From my humble point of view, this comparison doesn’t make that much sense. The C++ and Node.js code being used does a lot less than the code from Elixir’s Phoenix. It would have made a little more sense to compare the C++ or Node.js code against Cowboy’s websocket implementation. On the other hand, I think that measuring the deviation is very important in this type of benchmarks. Also, I would like to see how the Erlang/Elixir vm is being started. For example: is kernel polling being used? As the JVM, Erlang has a lot of tunning options and in general the defaults are not so great. Also, from what I have seen the code is using Poison, an Elixir JSON coder/decoder implementation. For something like this I would probably use the Jiffy NIF (C code instead of Elixir).
Anyway, I think that Clojure, Go and Erlang/Elixir support for writting websocket servers is top notch.

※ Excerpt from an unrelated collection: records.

(* ===== verification/Findings.v ===== *)
(** * Findings: where [mapping.ts] departs from its specification

    The specification says that [Player.winRate] equals
    [gamesWon / gamesPlayed * 100] at every observation point, and that
    [globalWinRate] equals [totalCarmenCaught / totalGames * 100]. It also
    says that a transition event for a game already in a terminal state is
    ignored. The theorems below show that the code does none of the three:
    - [handleGameStarted] increments [gamesPlayed] without recomputing
      [winRate];
    - [handleGameCompleted] increments [totalCarmenCaught] without
      recomputing [globalWinRate] (only [updateGlobalStats], run at game
      start, recomputes it);
    - the terminal handlers never read [Game.status], so a redelivered
      [GameCompleted] counts a second win. *)

From S2P Require Import Prelude Schema Mapping MappingFacts Scenarios Invariants Behaviour.

(** [bd_percent a b] for [b > 0], as the fraction [100 a / b]. *)
Lemma bd_percent_qeq a b : 0 < b -> Qeq (bd_percent a b) (Qmake (a * 100) (Z.to_pos b)).
Proof.
  intros Hb. destruct b as [|pb|pb]; try lia.
  unfold bd_percent, HUNDRED_BD, Qeq, Qdiv, Qmult, Qinv. simpl. lia.
Qed.

(** Two percentages with positive denominators are equal exactly when the
    cross products are. *)
Lemma bd_percent_qeq_iff a b c d :
  0 < b -> 0 < d -> Qeq (bd_percent a b) (bd_percent c d) <-> a * d = c * b.
Proof.
  intros Hb Hd. rewrite (bd_percent_qeq a b Hb), (bd_percent_qeq c d Hd).
  unfold Qeq. simpl. rewrite !Z2Pos.id by lia. split; nia.
Qed.

(** C10: [winRate] is not recomputed when a game starts. On a reachable
    store, take a player with at least one win whose [winRate] matches its
    counts. When that player starts another game, the stored [winRate] no
    longer equals [gamesWon / gamesPlayed * 100]. The spec says it must. *)
Theorem winRate_stale_after_start ev s s' p :
  Inv s ->
  players s !! toHex (GameStarted.player ev) = Some p ->
  0 < Player.gamesWon p -> 0 < Player.gamesPlayed p ->
  Qeq (Player.winRate p) (bd_percent (Player.gamesWon p) (Player.gamesPlayed p)) ->
  s =[ handleGameStarted ev ]=> s' ->
  exists p', players s' !! toHex (GameStarted.player ev) = Some p' /\
    Player.gamesPlayed p' = Player.gamesPlayed p + 1 /\
    ~ Qeq (Player.winRate p') (bd_percent (Player.gamesWon p') (Player.gamesPlayed p')).
Proof.
  intros [HI _] Hp Hw Hn Hrate H.
  destruct (handleGameStarted_tables _ _ _ HI H)
    as ((p' & Hps & Hgp & _ & _ & Hwon & _ & _ & Hwr) & _ & _).
  cbv zeta in *. rewrite Hp in Hgp, Hwon, Hwr. simpl in Hgp, Hwon, Hwr.
  rewrite Hps, lookup_insert_eq. eexists; split; [reflexivity |]. split; [done |].
  rewrite Hwr, Hwon, Hgp. intros Heq.
  assert (Hbad : Qeq (bd_percent (Player.gamesWon p) (Player.gamesPlayed p))
                     (bd_percent (Player.gamesWon p) (Player.gamesPlayed p + 1))).
  { by rewrite <- Hrate. }
  rewrite bd_percent_qeq_iff in Hbad by lia. nia.
Qed.

Definition start_game_5 : GameStarted.t := GameStarted.mk player_aa 5 question_ids 2000.

(** After the spec's won game, [0xaa] starts game 5: its [winRate] stays
    at 100 while its counts give 50. *)
Lemma winRate_stale_after_start_witness :
  exists p', players (default empty_store (exec (handleGameStarted start_game_5) store_win))
               !! player_aa = Some p' /\
    Player.gamesPlayed p' = 2 /\
    ~ Qeq (Player.winRate p') (bd_percent (Player.gamesWon p') (Player.gamesPlayed p')).
Proof.
  destruct (winRate_stale_after_start start_game_5 store_win
              (default empty_store (exec (handleGameStarted start_game_5) store_win))
              (default (new_player "") (players store_win !! player_aa)))
    as (p' & Hp' & Hgp & Hne).
  - apply (replay_inv scenario_win). vm_compute. reflexivity.
  - vm_compute. reflexivity.
  - vm_compute. reflexivity.
  - vm_compute. reflexivity.
  - vm_compute. reflexivity.
  - vm_compute. reflexivity.
  - exists p'. split; [exact Hp' |]. split; [rewrite Hgp; vm_compute; reflexivity | exact Hne].
Defined.

(** C11: [globalWinRate] is not recomputed when Carmen is caught. On a
    reachable store whose [globalWinRate] matches its counts, a
    [GameCompleted] for a known game adds one to [totalCarmenCaught]. The
    stored [globalWinRate] then no longer equals
    [totalCarmenCaught / totalGames * 100]. *)
Theorem globalWinRate_stale_after_win ev s s' g gl :
  Inv s ->
  games s !! pretty (GameCompleted.gameId ev) = Some g ->
  globals s !! GLOBAL_STATS_ID = Some gl ->
  0 < GlobalStats.totalGames gl ->
  Qeq (GlobalStats.globalWinRate gl)
      (bd_percent (GlobalStats.totalCarmenCaught gl) (GlobalStats.totalGames gl)) ->
  s =[ handleGameCompleted ev ]=> s' ->
  exists gl', globals s' !! GLOBAL_STATS_ID = Some gl' /\
    GlobalStats.totalCarmenCaught gl' = GlobalStats.totalCarmenCaught gl + 1 /\
    ~ Qeq (GlobalStats.globalWinRate gl')
          (bd_percent (GlobalStats.totalCarmenCaught gl') (GlobalStats.totalGames gl')).
Proof.
  intros [HI HG] Hg Hgl Ht Hrate H.
  destruct (proj2 (proj2 (proj2 (inv_games _ HI _ _ Hg)))) as [p Hp].
  destruct (handleGameCompleted_effect _ _ _ _ _ HI Hg Hp H) as (_ & _ & Hgls).
  destruct (Hgls _ Hgl) as (gl' & Hgl' & Hc & _ & Htg & Hwr).
  rewrite Hgl', lookup_insert_eq. eexists; split; [reflexivity |]. split; [done |].
  rewrite Hwr, Hc, Htg. intros Heq.
  assert (Hbad : Qeq (bd_percent (GlobalStats.totalCarmenCaught gl) (GlobalStats.totalGames gl))
                     (bd_percent (GlobalStats.totalCarmenCaught gl + 1)
                                 (GlobalStats.totalGames gl))).
  { by rewrite <- Hrate. }
  rewrite bd_percent_qeq_iff in Hbad by lia. nia.
Qed.

(** In the spec's win scenario the global rate stays at 0 after the win. *)
Lemma globalWinRate_stale_after_win_witness :
  exists gl', globals store_post_win !! GLOBAL_STATS_ID = Some gl' /\
    GlobalStats.totalCarmenCaught gl' = 1 /\
    ~ Qeq (GlobalStats.globalWinRate gl')
          (bd_percent (GlobalStats.totalCarmenCaught gl') (GlobalStats.totalGames gl')).
Proof.
  destruct (globalWinRate_stale_after_win complete_game_1 store_pre_win store_post_win
              (default (Game.mk "" 0 "" [] ACTIVE 0 false 0 None None 0 0 0)
                 (games store_pre_win !! "1"))
              (default new_global_stats (globals store_pre_win !! GLOBAL_STATS_ID)))
    as (gl' & Hgl' & Hc & Hne).
  - apply (replay_inv scenario_pre_win). vm_compute. reflexivity.
  - vm_compute. reflexivity.
  - vm_compute. reflexivity.
  - vm_compute. reflexivity.
  - vm_compute. reflexivity.
  - vm_compute. reflexivity.
  - exists gl'. split; [exact Hgl' |]. split; [rewrite Hc; vm_compute; reflexivity | exact Hne].
Defined.

(** C12: a terminal event for a game that is already finished is not
    ignored. On every store [replay] reaches, a [GameCompleted] for a game
    whose status is already terminal counts one more win for its player,
    with [gamesPlayed] unchanged. When the player's counts met the spec's
    [gamesWon + gamesLost <= gamesPlayed] with equality before, they
    break it after. *)
Theorem duplicate_completion_counted_twice log s ev s' g p :
  replay log empty_store = Some s ->
  games s !! pretty (GameCompleted.gameId ev) = Some g -> Game.status g <> ACTIVE ->
  players s !! Game.player g = Some p ->
  Player.gamesWon p + Player.gamesLost p = Player.gamesPlayed p ->
  s =[ handleEvent (EvGameCompleted ev) ]=> s' ->
  exists p', players s' !! Game.player g = Some p' /\
    Player.gamesWon p' = Player.gamesWon p + 1 /\ Player.gamesPlayed p' = Player.gamesPlayed p /\
    Player.gamesWon p' + Player.gamesLost p' > Player.gamesPlayed p'.
Proof.
  intros Hr Hg _ Hp Hcnt H. destruct (replay_inv _ _ Hr) as [HI _].
  destruct (handleGameCompleted_effect _ _ _ _ _ HI Hg Hp H) as (Hps & _).
  eexists. rewrite Hps, lookup_insert_eq. split; [done |].
  unfold recordWin, ONE_BI. cbn. lia.
Qed.

(** The spec's won game 1, whose [GameCompleted] is delivered a second
    time. *)
Lemma duplicate_completion_counted_twice_witness :
  replay (scenario_pre_win ++ [EvGameCompleted complete_game_1]) empty_store = Some store_post_win /\
  exists p', players (default empty_store (exec (handleEvent (EvGameCompleted complete_game_1))
                                              store_post_win)) !! player_aa = Some p' /\
    Player.gamesWon p' = 2 /\ Player.gamesPlayed p' = 1.
Proof.
  assert (Hr : replay (scenario_pre_win ++ [EvGameCompleted complete_game_1]) empty_store =
               Some store_post_win) by (vm_compute; reflexivity).
  split; [exact Hr |].
  destruct (duplicate_completion_counted_twice _ _ complete_game_1
              (default empty_store (exec (handleEvent (EvGameCompleted complete_game_1))
                                      store_post_win))
              (default (Game.mk "" 0 "" [] ACTIVE 0 false 0 None None 0 0 0)
                 (games store_post_win !! "1"))
              (default (new_player "") (players store_post_win !! player_aa)) Hr)
    as (p' & Hp' & Hwon & Hplayed & _).
  - vm_compute. reflexivity.
  - vm_compute. discriminate.
  - vm_compute. reflexivity.
  - vm_compute. reflexivity.
  - vm_compute. reflexivity.
  - exists p'. split; [exact Hp' |]. rewrite Hwon, Hplayed. vm_compute. auto.
Defined.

At last I recommend that you watch this talk by Gil Tene, CTO of Azul (creators of the Zing JVM implementation) called How NOT to Measure Latency
more sense to compare the C++ or Node.js code against Cowboy’s websocket implementation
Rust did better than C++ in my tests, but Haskell did dramatically better than all of them. From what I know of Erlang message send overhead, I do not think Erlang can win a broadcast benchmark without cheating and looping it through C FFI.
I just posted a write-up and a Github PR. It was not close. I’ve used Clojure in production. Tuning can only go so far here, http-kit tends to be pretty good without a lot of tweaking to begin with anyway. I don’t think tuning would help much in Erlang either unless you found the make-broadcasting-messages-to-fifty-thousand-processes-fast flag :)
A reddit conversation on the tradeoffs of Rust’s stack model vs. GHC’s
So, to be clear, this is a post about the threads in the standard library. Rust itself doesn’t mandate anything specific about threads, and since it’s low-level, you can do anything. See libfringe, for example:
libfringe does context switches in 3ns flat on x86 and x86_64!
And, soon, tokio. The initial work there is extremely promising.
How to know someone isn’t really doing a lot of golang programming; throwing the unlock after the critical section without a defer.
Yeah, for these shootouts to be worthwhile you need to have an expert or two in each language implement that language’s solution.
Or someone who knows how the allocator works in Go?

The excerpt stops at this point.